Levan Chelidze (*1980) also hails from Georgia. His paintings portray his friends and acquaintances. His atelier is a site of exchange and discussion centring around the problematic political situation in this former Soviet Republic which, ripped apart by internal struggles, is also in a military conflict with Russia due to the independence of two regions.
The Ukrainian artist Daniil Galkin’s (*1985 Dnipropetrovsk) complex work group “The Lower State” explores the difficult situation of the former Soviet Republics caught between Europe and Russia. His large installations expose the mechanisms, climate, rituals and emotions that are the basis for state and national entities. In BAYWATCH, the artist shows three stretchers made from red carpet material, alluding to the number of casualties caused by the war in eastern Ukraine – a clash of such national constructions.
The construction of national identity is firmly rooted in historical mythology, legends and objects. For Bulgaria, for example, these include a number of gold treasures from various centuries. Attributed to the Thracians, they bear witness to the region’s thousands of years of civilisation and culture. Martina Vacheva (*1988 Bulgaria) uses one of these gold treasures as the starting point for a series of humorous ceramics on show in the exhibition.
The title of the exhibition also comes from one of her early sketchbooks. It reflects the huge impact American television series had on the countries freed from the censorship of socialism at the beginning of the 1990s. These series conveyed the values, ideals, hopes and abysses of the Western way of life and were rarely regarded with critical distance. Instead, the role models were supposed to be followed.
Karol Radziszewski’s (*1980 Poland) “Queer Archive Institute” shows a darker chapter of the formerly socialist countries’ past and present for some years now. Dedicated to members of the LGBTI community in Eastern Europe, it documents and investigates the community’s repressed, censored and criminalised history through interviews and discussions. BAYWATCH features “Invisible (Belarussian Queer History)”; the black and white prints are an homage to a series of the same name by Igor Savchenko (*1962, Minsk, Belarus, USSR) from 1993/1994.

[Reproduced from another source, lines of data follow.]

Lemma list_owned_trans c lown t c' : list_owned c lown → trans c t c' → ∃ lown', list_owned c' lown'.
Proof.
  intros Ho Htr. destruct Htr as [l p Hp Hor _|l s Hp Hh Hrm|l p q Hp Hm Hin|l p q m Hp Hm Hm0 Hin|
    l p q Hp Hl Hin|l p m Hp Hl Hl0 Hin|l p q Hp Hin|l x Hp Hx|l s Hp Hpush|l Hp Hs|l Hp Hs|l s Hp Hh Hpush|
    l Hp|l s x Hp Hpop|l x Hp Hs|l x Hp|l Hp].
  - exists lown. apply (list_owned_keep c lown t _ Idle); [..|apply same_list_words]; auto. by destruct Hor as [->| ->].
  - apply remove_holding_same in Hrm as []. exists lown.
    by apply (list_owned_keep c lown t _ Idle); [..|apply same_list_words]; auto.
  - exists lown. apply (list_owned_keep c lown t _ p); [..|apply same_list_words]; auto. set_solver.
  - exists lown. apply (list_owned_keep c lown t _ p); [..|apply same_list_words]; auto. set_solver.
  - exists (<[l := t]> lown). apply (list_owned_take c lown t p); auto; set_solver.
  - exists lown. apply (list_owned_keep c lown t _ p); auto. simpl. intros k n Hk.
    apply lookup_insert_Some in Hk as [[<- <-]|[Hne Hk]]; [exists m; split; [done|lia]|eauto].
  - exists (delete l lown). apply (list_owned_drop c lown t p); auto; set_solver.
  - exists (delete l lown). by apply (list_owned_drop c lown t (R_unlock l x)).
  - apply push_waiters_same in Hpush as []. exists lown.
    by apply (list_owned_keep c lown t _ (A_push l)); [..|apply same_list_words]; auto.
  - exists lown. by apply (list_owned_keep c lown t _ (A_sleep l)); [..|apply same_list_words]; auto.
  - exists lown. by apply (list_owned_keep c lown t _ (A_woken l)); [..|apply same_list_words]; auto.
  - apply push_holding_same in Hpush as []. exists lown.
    by apply (list_owned_keep c lown t _ (A_take l)); [..|apply same_list_words]; auto.
  - exists lown. by apply (list_owned_keep c lown t _ (R_clear l)); [..|apply same_list_words]; auto.
  - apply pop_same in Hpop as []. exists lown.
    by apply (list_owned_keep c lown t _ (R_pop l)); [..|apply same_list_words]; auto.
  - exists lown. by apply (list_owned_keep c lown t _ (R_wake l x)); [..|apply same_list_words]; auto.
  - exists lown. by apply (list_owned_keep c lown t _ (R_wake l x)); [..|apply same_list_words]; auto.
  - exists lown. by apply (list_owned_keep c lown t _ (A_check l)); [..|apply same_list_words]; auto.
Qed.

(** ** Who waits, and who wakes *)

Record waiting (c : config) (W H : Z → list Z) : Prop := {
  wt_lists : lists (st c) W H;
  wt_in t l : t ∈ W l → ∃ p, pcs c !! t = Some p ∧ wait_pc p = Some l;
  wt_asleep t p l : pcs c !! t = Some p → wait_pc p = Some l →
    t ∈ W l ∨ (∃ u q, pcs c !! u = Some q ∧ target q = Some t) ∨
    (p = A_woken l ∧ state_ (st c) !! t = Some Running);
  wt_target u q t : pcs c !! u = Some q → target q = Some t → (∀ k, t ∉ W k) ∧
    ∃ l, pc_lock q = Some l ∧
      (pcs c !! t = Some (A_sleep l) ∨ pcs c !! t = Some (A_woken l) ∧ state_ (st c) !! t = Some Sleeping);
  wt_once u1 u2 q1 q2 t : pcs c !! u1 = Some q1 → pcs c !! u2 = Some q2 →
    target q1 = Some t → target q2 = Some t → u1 = u2;
  wt_state t p : pcs c !! t = Some p → state_ (st c) !! t = Some Running ∨
    state_ (st c) !! t = Some Sleeping ∧ ∃ l, p = A_woken l;
  wt_woken t l k : t ∈ W l → pcs c !! t = Some (A_woken k) → state_ (st c) !! t = Some Sleeping;
  wt_wake u l x : pcs c !! u = Some (R_wake l x) → x ≠ 0;
  wt_on t p : pcs c !! t = Some p → lock_waiting_on_ (st c) !! t = Some (default 0 (wait_pc p));
}.

Definition sleepy (p : pc) : Prop := match p with A_sleep _ | A_woken _ => True | _ => False end.

(** A step that has nothing to do with sleeping. *)
Lemma waiting_keep c W H H' t s p q : waiting c W H → pcs c !! t = Some p →
  wait_pc q = wait_pc p → target q = target p → (target q = None ∨ pc_lock q = pc_lock p) → ¬ sleepy p → (sleepy q → ∃ l, q = A_sleep l) →
  (∀ l x, q = R_wake l x → x ≠ 0) → lists s W H' → state_ s = state_ (st c) →
  lock_waiting_on_ s = lock_waiting_on_ (st c) → waiting (goto c t s q) W H'.
Proof.
  intros [] Hp Hwq Htq Hlq Hsp Hsq Hwk Hl Es Eo. split; unfold goto; simpl; rewrite ?Es, ?Eo; auto.
  - intros u l Hu. destruct (wt_in0 u l Hu) as (p' & Hp' & Hw). destruct (decide (t = u)) as [<-|Hne].
    + exists q. rewrite lookup_insert_eq. split; [done|]. congruence.
    + exists p'. by rewrite lookup_insert_ne.
  - intros u p' l Hu Hw. apply lookup_insert_Some in Hu as [[<- <-]|[Hne Hu]].
    + rewrite Hwq in Hw. destruct (wt_asleep0 t p l Hp Hw) as [?|[(v & q' & Hv & Ht)|[-> _]]]; [by left| |done].
      right. left. destruct (decide (t = v)) as [<-|Hne]; [|exists v, q'; by rewrite lookup_insert_ne].
      exists t, q. rewrite lookup_insert_eq. split; [done|]. congruence.
    + destruct (wt_asleep0 u p' l Hu Hw) as [?|[(v & q' & Hv & Ht)|?]]; [by left| |by right; right].
      right. left. destruct (decide (t = v)) as [<-|Hne']; [|exists v, q'; by rewrite lookup_insert_ne].
      exists t, q. rewrite lookup_insert_eq. split; [done|]. congruence.
  - intros u q' x Hu Hx.
    assert (Hold : ∃ u0 q0, pcs c !! u0 = Some q0 ∧ target q0 = Some x ∧ pc_lock q0 = pc_lock q').
    { apply lookup_insert_Some in Hu as [[<- <-]|[Hne Hu]]; [|eauto]. exists t, p. split_and!; [done|congruence|].
      destruct Hlq; congruence. }
    destruct Hold as (u0 & q0 & Hu0 & Hx0 & El). destruct (wt_target0 u0 q0 x Hu0 Hx0) as [Hn (l & Hlk & Hor)].
    split; [done|]. exists l. split; [congruence|]. rewrite lookup_insert_ne; [done|]. intros <-.
    apply Hsp. destruct Hor as [E|[E _]]; rewrite Hp in E; injection E as ->; exact I.
  - intros u1 u2 q1 q2 x H1 H2 Hx1 Hx2.
    apply lookup_insert_Some in H1 as [[<- <-]|[Hne1 H1]], H2 as [[<- <-]|[Hne2 H2]]; [done| | |eauto].
    + apply (wt_once0 t u2 p q2 x); auto; congruence.
    + apply (wt_once0 u1 t q1 p x); auto; congruence.
  - intros u p' Hu. apply lookup_insert_Some in Hu as [[<- <-]|[Hne Hu]]; [|eauto].
    destruct (wt_state0 t p Hp) as [?|(_ & l & ->)]; [by left|]. by destruct Hsp.
  - intros u l k Hu Hk. apply lookup_insert_Some in Hk as [[<- ->]|[Hne Hk]]; [|eauto].
    destruct (Hsq I). done.
  - intros u l x Hu. apply lookup_insert_Some in Hu as [[<- ->]|[Hne Hu]]; eauto.
  - intros u p' Hu. apply lookup_insert_Some in Hu as [[<- <-]|[Hne Hu]]; [|eauto]. rewrite Hwq. auto.
Qed.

Andreja Kulunčić’s work also breaks free of the confines of the studio and the art world. Initiated and led by the artist, the EQUALS Collective* is a group of women with different ethnic, gendered and religious identities, the other members wishing to remain anonymous. In a public poster campaign, a simple statement expresses their wishes and hopes for a peaceful life where they are respected.
The artistic stances and intentions in this exhibition are more diverse, subjective and divergent than the shared history of the countries of Eastern Europe – all members of the Warsaw Pact and under communist and socialist party dictatorships until the 1990s – would lead us to believe. The comparable challenges of the present, such as regulating the consequences of capitalism gone wild after the fall of the iron curtain, building a bourgeois democracy after a history of united parties and dealing with the nationalist far right after a utopia of international solidarity, should focus more on the differences and diversity that characterise Eastern Europe today.
The works featured in BAYWATCH react, reflect and comment on current events in personal and individual ways. They emphasise the subject. They are documents of the present.